## Assignment
Each line from the start of the records through the line containing "From S2P Require Import Currency" is to be transcribed exactly, and no other line is to be included.
Information given Block Start
(* ===== verification/Supply.v ===== *)
(** * The coins that the chain generates

    Every block entry stores [already_generated_coins], a 64-bit counter to which
    [pushBlock] of [src/DynexCNCore/Blockchain.cpp] adds the emission that
    [getBlockReward] of [src/DynexCNCore/Currency.cpp] computes.  Here the counter is
    followed along the life of a chain: it never wraps around and never exceeds the
    money supply. *)

From stdpp Require Import gmap sorting.
From S2P Require Import Prelude Streams BinarySerializer Transaction TransactionExtra Block FormatUtils.
From S2P Require Import Currency Mining BlockIndex Checkpoints BlockchainIndices ChainState.
From S2P Require Import BlockchainChecks Blockchain SampleChain ChainInvariant.

(** ** The median of bounded numbers *)

Lemma medianValue_range B l : 0 < B <= 2 ^ 63 -> Forall (fun x => 0 <= x < B) l -> 0 <= medianValue l < B.
Proof.
  intros HB Hl. unfold medianValue. destruct l as [|x [|y l]]; [lia|by apply Forall_cons in Hl as [? _]|].
  set (v := x :: y :: l) in *. cbv zeta. assert (Hs : Forall (fun x => 0 <= x < B) (merge_sort Z.le v)).
  { by rewrite (merge_sort_Permutation Z.le v). }
  assert (Hlen : length (merge_sort Z.le v) = length v) by (by rewrite (merge_sort_Permutation Z.le v)).
  rewrite Forall_lookup_total in Hs. assert (Hd : (length v / 2 < length v)%nat) by (apply Nat.div_lt; cbn; lia).
  destruct (_ =? _)%nat; [apply Hs; lia|].
  pose proof (Hs (length v / 2 - 1)%nat ltac:(lia)). pose proof (Hs (length v / 2)%nat ltac:(lia)).
  rewrite u64_id by (unfold is_u64; lia). Z.div_mod_to_equations; lia.
Qed.

Lemma last_sizes_Forall (P : Z -> Prop) bc count :
  Forall (fun e => P (block_cumulative_size e)) (m_blocks bc) -> Forall P (get_last_n_blocks_sizes bc count).
Proof.
  intros H. unfold get_last_n_blocks_sizes, getBackwardBlocksSize. destruct (_ =? 0); [constructor|].
  destruct (negb _); cbn; [constructor|]. by apply Forall_fmap, Forall_take, Forall_drop.
Qed.

Lemma total_fee_u64 txs : is_u64 (total_fee txs).
Proof.
  unfold total_fee. assert (H : is_u64 0) by (unfold is_u64; lia). revert H. generalize 0.
  induction txs as [|tx txs IH]; intros z Hz; cbn [foldl]; [done|]. apply IH, u64_range.
Qed.

Lemma total_size_nonneg miner txs : 0 <= total_size miner txs.
Proof.
  unfold total_size. assert (H : 0 <= tx_binary_size miner) by (unfold tx_binary_size; destruct (toBinaryArray _ _); cbn; lia). revert H.
  generalize (tx_binary_size miner). induction txs as [|tx txs IH]; intros z Hz; cbn [foldl]; [done|].
  apply IH. apply u64_range.
Qed.

(** ** What removing blocks leaves *)

Lemma removeLastBlock_take bc bc' : removeLastBlock bc = Some bc' -> exists k, m_blocks bc' = take k (m_blocks bc).
Proof.
  unfold removeLastBlock. destruct (last (m_blocks bc)) as [back|].
  - intros (s & _ & Hp)%bind_Some. apply bind_Some in Hp as (h & _ & Hp).
    apply bind_Some in Hp as ([? gen] & _ & Hp). apply bind_Some in Hp as (index & _ & [= <-]). by eexists.
  - intros [= <-]. exists (length (m_blocks bc)). by rewrite take_ge.
Qed.

Lemma rollback_loop_take fuel h : forall bc bc', rollback_loop fuel h bc = Some bc' ->
  exists k, m_blocks bc' = take k (m_blocks bc).
Proof.
  induction fuel as [|fuel IH]; intros bc bc'; cbn [rollback_loop]; [done|]. destruct (_ <? _).
  - intros (bc1 & (k1 & H1)%removeLastBlock_take & (k2 & H2)%IH)%bind_Some. exists (k2 `min` k1)%nat.
    by rewrite H2, H1, take_take.
  - intros [= <-]. exists (length (m_blocks bc)). by rewrite take_ge.
Qed.

Lemma popBlock_take bc bc' : popBlock_chain bc = Some bc' -> exists k, m_blocks bc' = take k (m_blocks bc).
Proof.
  unfold popBlock_chain. destruct (m_blocks bc) as [|e l] eqn:E.
  - intros [= <-]. exists O. by rewrite E.
  - intros (bc1 & (k & H1)%removeLastBlock_take & [= <-])%bind_Some. exists k. cbn [set_detectors m_blocks]. by rewrite H1, E.
Qed.

Section supply.
Context (c : Currency) (m_genesisBlockHash : bytes) (cn_slow_hash : bytes -> bytes).
Context (scalarmultKey : bytes -> bytes -> bytes).
Context (check_ring_signature : bytes -> bytes -> list bytes -> list bytes -> bool).
Context (check_signature : bytes -> bytes -> bytes -> bool).
Context (generate_key_derivation : bytes -> bytes -> option bytes).
Context (derive_public_key : bytes -> nat -> bytes -> option bytes).
Context (AuthBlock : Z -> Z -> bool) (uninit_key : bytes) (uninit_height : Z).
Local Abbreviation push := (pushBlock c m_genesisBlockHash cn_slow_hash scalarmultKey check_ring_signature
  check_signature generate_key_derivation derive_public_key AuthBlock uninit_key uninit_height).

(** The life of a chain of fewer than [2 ^ 32] blocks.  The fees of a block that is
    accepted are paid out of the coins generated before it. *)
Inductive solvent : Blockchain -> Prop :=
| solvent_new enabled checkpoints lastKnown : solvent (Blockchain_new enabled checkpoints lastKnown)
| solvent_push now b txs bc r bvc bc' :
  solvent bc -> blocks_size bc < 2 ^ 32 -> (r = true -> total_fee txs <= last_coins bc) ->
  push now b txs bc = Some (r, bvc, bc') -> solvent bc'
| solvent_remove bc bc' : solvent bc -> removeLastBlock bc = Some bc' -> solvent bc'
| solvent_pop bc bc' : solvent bc -> popBlock_chain bc = Some bc' -> solvent bc'
| solvent_rollback height bc bc' : solvent bc -> rollbackBlockchainTo height bc = Some bc' -> solvent bc'
| solvent_checkpoints checkpoints bc : solvent bc -> solvent (setCheckpoints checkpoints bc)
| solvent_lastKnown height bc : solvent bc -> solvent (lastKnownBlockHeightUpdated height bc).

(** The coins generated before block [i]. *)
Definition coins_before (blocks : list BlockEntry) (i : nat) : Z :=
  match i with O => 0 | S j => from_option already_generated_coins 0 (blocks !! j) end.

(** The counter of block [i] is the one before it plus the reward less the fees, as
    integers; the reward is at most the base reward plus the fees, and above height
    58505 it is what the miner transaction pays out. *)
Record generates (i : nat) (before : Z) (e : BlockEntry) : Prop := {
  gen_supply : 0 <= already_generated_coins e <= m_moneySupply c;
  gen_reward : exists reward,
    let fee := total_fee (tail (te_tx <$> transactions e)) in
    already_generated_coins e = before + reward - fee /\ 0 <= reward <= baseReward c before + fee /\
    (58505 < Z.of_nat i ->
     foldl (fun sum o => sum +₆₄ to_amount o) 0 (outputs (baseTransaction (bl e))) = reward);
}.

Definition supply_ok (blocks : list BlockEntry) : Prop :=
  Forall (fun e => 0 <= block_cumulative_size e < 2 ^ 31) blocks /\
  forall i e, blocks !! i = Some e -> generates i (coins_before blocks i) e.

Lemma coins_before_app l l' i : (i <= length l)%nat -> coins_before (l ++ l') i = coins_before l i.
Proof. intros Hi. destruct i as [|i]; [done|]. cbn. by rewrite lookup_app_l by lia. Qed.

Lemma coins_before_length l : coins_before l (length l) = from_option already_generated_coins 0 (last l).
Proof. rewrite last_lookup. by destruct l. Qed.

Lemma supply_ok_take k blocks : supply_ok blocks -> supply_ok (take k blocks).
Proof.
  intros [Hs Hg]. split; [by apply Forall_take|]. intros i e [He Hi]%lookup_take_Some.
  rewrite <-(take_drop k blocks) in Hg.
  rewrite <-(coins_before_app _ (drop k blocks)) by (apply lookup_lt_Some in He; rewrite length_take; lia).
  apply Hg. rewrite take_drop. exact He.
Qed.

Lemma supply_ok_append blocks e :
  supply_ok blocks -> 0 <= block_cumulative_size e < 2 ^ 31 ->
  generates (length blocks) (from_option already_generated_coins 0 (last blocks)) e -> supply_ok (blocks ++ [e]).
Proof.
  intros [Hs Hg] Hsz He. split; [apply Forall_app; split; [done|by constructor]|].
  intros i x [Hx|[Hlt Hx]]%lookup_app_Some.
  - rewrite coins_before_app by (apply lookup_lt_Some in Hx; lia). by apply Hg.
  - apply list_lookup_singleton_Some in Hx as [Hz <-]. assert (i = length blocks) as -> by lia.
    by rewrite coins_before_app, coins_before_length by lia.
Qed.

Lemma supply_last blocks : 0 <= m_moneySupply c -> supply_ok blocks ->
  0 <= from_option already_generated_coins 0 (last blocks) <= m_moneySupply c.
Proof.
  intros Hc [_ Hg]. rewrite last_lookup. destruct (blocks !! pred (length blocks)) as [e|] eqn:E; cbn; [|lia].
  by apply Hg in E as [? _].
Qed.

Context (Hc : wf_emission c).
Context (Hsize : forall h, 0 <= h < 2 ^ 32 -> maxBlockCumulativeSize c h < 2 ^ 31).

Lemma supply_push now b txs bc bvc bc' :
  supply_ok (m_blocks bc) -> blocks_size bc < 2 ^ 32 -> total_fee txs <= last_coins bc ->
  push now b txs bc = Some (true, bvc, bc') -> supply_ok (m_blocks bc').
Proof using Hc Hsize.
  intros Hok Hlen Hfee Hp. apply pushBlock_true in Hp as (em & Hacc & (e & Hb & _ & Hbl & Htx & _ & Hcs & _ & Hcoins)).
  pose proof (supply_last _ ltac:(apply Hc) Hok) as Hl. fold (last_coins bc) in Hl.
  pose proof (total_size_nonneg (baseTransaction b) txs) as Hsz. pose proof (acc_size _ _ _ _ _ _ _ _ Hacc) as Hmax.
  pose proof (Hsize (blocks_size bc) ltac:(unfold blocks_size in *; lia)) as Hlim.
  destruct (acc_reward _ _ _ _ _ _ _ _ Hacc) as (reward & Hrw & Hpaid). pose proof (total_fee_u64 txs) as [Hf0 _].
  assert (Hmed : 0 <= medianValue (get_last_n_blocks_sizes bc (m_rewardBlocksWindow c)) < 2 ^ 31).
  { apply medianValue_range; [lia|]. by apply last_sizes_Forall, Hok. }
  assert (Hsup : m_moneySupply c < 2 ^ 63) by apply Hc.
  destruct (block_reward_conserves c Hc _ _ _ _ (total_fee txs) _ _ Hmed Hsz Hl ltac:(lia) Hrw) as (Er & Hr & Hem).
  rewrite u64_id in Hcoins by (unfold is_u64; lia).
  rewrite Hb. apply supply_ok_append; [done|rewrite Hcs; lia|]. fold (last_coins bc). split; [lia|].
  exists reward. cbv zeta. rewrite Htx, Hbl. cbn [tail]. split; [lia|]. split; [exact Hr|].
  intros Hh. apply Hpaid. unfold getCurrentBlockchainHeight, blocks_size in *. by rewrite u32_id by (unfold is_u32; lia).
Qed.

(** C32. The coins that the chain generates: for a chain of fewer than [2 ^ 32] blocks,
    whatever blocks are pushed, refused, removed and rolled back, the counter
    [already_generated_coins] of every block lies between 0 and the money supply, and is
    the counter of the block before plus the reward less the fees of the block, without
    wrapping around; the reward is at most the base reward plus the fees, and above height
    58505 it is exactly what the miner transaction pays out.  Below that height the code
    does not compare the two, so nothing is said about the outputs there.  It is assumed
    that the fees of an accepted block are not larger than the coins generated before it,
    that the emission parameters are those of a usual currency ([wf_emission]), and that
    the size limit of a block stays below [2 ^ 31]. *)
Theorem supply_bounded bc : solvent bc -> forall i e, m_blocks bc !! i = Some e ->
  generates i (coins_before (m_blocks bc) i) e.
Proof using Hc Hsize.
  intros Hs. enough (supply_ok (m_blocks bc)) as [_ ?] by done.
  induction Hs as [enabled checkpoints lastKnown|now b txs bc r bvc bc' _ IH Hlen Hfee Hp|bc bc' _ IH (k & ->)%removeLastBlock_take
    |bc bc' _ IH (k & ->)%popBlock_take|h bc bc' _ IH (k & ->)%rollback_loop_take|checkpoints bc _ IH|h bc _ IH];
    try (by apply supply_ok_take); try done.
  destruct r; [by eapply supply_push; [..|apply Hfee|]|]. apply pushBlock_false, frame_blocks in Hp. by rewrite Hp.
Qed.
End supply.

(** ** The sample chain *)

Lemma sample_size_limit h : 0 <= h < 2 ^ 32 -> maxBlockCumulativeSize sample_currency h < 2 ^ 31.
Proof.
  intros Hh. unfold maxBlockCumulativeSize.
  change (m_maxBlockSizeInitial sample_currency) with 20480.
  change (m_maxBlockSizeGrowthSpeedNumerator sample_currency) with 102400.
  change (m_maxBlockSizeGrowthSpeedDenominator sample_currency) with 262800.
  rewrite (u64_id (h * 102400)) by (unfold is_u64; lia).
  assert (0 <= h * 102400 / 262800 < 2 ^ 31 - 20480) by (split; [apply Z.div_pos; lia|apply Z.div_lt_upper_bound; lia]).
  rewrite u64_id by (unfold is_u64; lia). lia.
Qed.

Lemma sample_emission : wf_emission sample_currency.
Proof. by vm_compute. Qed.

Lemma supply_bounded_witness :
  exists bc1 e, sample_chain = Some bc1 /\ m_blocks bc1 !! 1%nat = Some e /\
    generates sample_currency 1 (coins_before (m_blocks bc1) 1) e.
Proof.
  destruct sample_chain_run as (bc0 & bc1 & E0 & E1 & Ec).
  assert (Hrun : (fun bc => (length (m_blocks bc), 
    bool_decide (total_fee [sample_spend] <= last_coins bc))) <$> (snd <$> sample_push sample_b0 [] sample_start) =
    Some (1%nat, true)) by (vm_compute; reflexivity).
  rewrite E0 in Hrun. apply (inj Some), pair_equal_spec in Hrun as [Hl Hfee]. cbn [snd] in Hl, Hfee.
  assert (H0 : solvent sample_currency [] (fun _ => replicate 32 0) (fun _ _ => key_image_I) (fun _ _ _ _ => true)
    (fun _ _ _ => true) (fun _ _ => None) (fun _ _ _ => None) (fun _ _ => true) [] 0 bc0).
  { eapply (solvent_push _ _ _ _ _ _ _ _ _ _ _ 1000 sample_b0 [] sample_start); [apply solvent_new|reflexivity| |exact E0].
    intros _. vm_compute. discriminate. }
  assert (H1 : solvent sample_currency [] (fun _ => replicate 32 0) (fun _ _ => key_image_I) (fun _ _ _ _ => true)
    (fun _ _ _ => true) (fun _ _ => None) (fun _ _ _ => None) (fun _ _ => true) [] 0 bc1).
  { eapply (solvent_push _ _ _ _ _ _ _ _ _ _ _ 1000 sample_b1 [sample_spend] bc0); [exact H0| | |exact E1].
    - unfold blocks_size. rewrite Hl. lia.
    - intros _. by apply bool_decide_eq_true in Hfee. }
  assert (Hb : exists e, m_blocks bc1 !! 1%nat = Some e).
  { destruct (pushBlock_true _ _ _ _ _ _ _ _ _ _ _ _ _ _ _ _ _ E1) as (em & _ & (e & Hb & _)).
    exists e. rewrite Hb, lookup_app_r, Hl by lia. reflexivity. }
  destruct Hb as [e He]. exists bc1, e. split; [exact Ec|]. split; [exact He|].
  exact (supply_bounded _ _ _ _ _ _ _ _ _ _ _ sample_emission sample_size_limit bc1 H1 1 e He).
Defined.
Information given Block End
## Solution to the exercise
(* ===== verification/Supply.v ===== *)
(** * The coins that the chain generates

    Every block entry stores [already_generated_coins], a 64-bit counter to which
    [pushBlock] of [src/DynexCNCore/Blockchain.cpp] adds the emission that
    [getBlockReward] of [src/DynexCNCore/Currency.cpp] computes.  Here the counter is
    followed along the life of a chain: it never wraps around and never exceeds the
    money supply. *)

From stdpp Require Import gmap sorting.
From S2P Require Import Prelude Streams BinarySerializer Transaction TransactionExtra Block FormatUtils.
From S2P Require Import Currency Mining BlockIndex Checkpoints BlockchainIndices ChainState.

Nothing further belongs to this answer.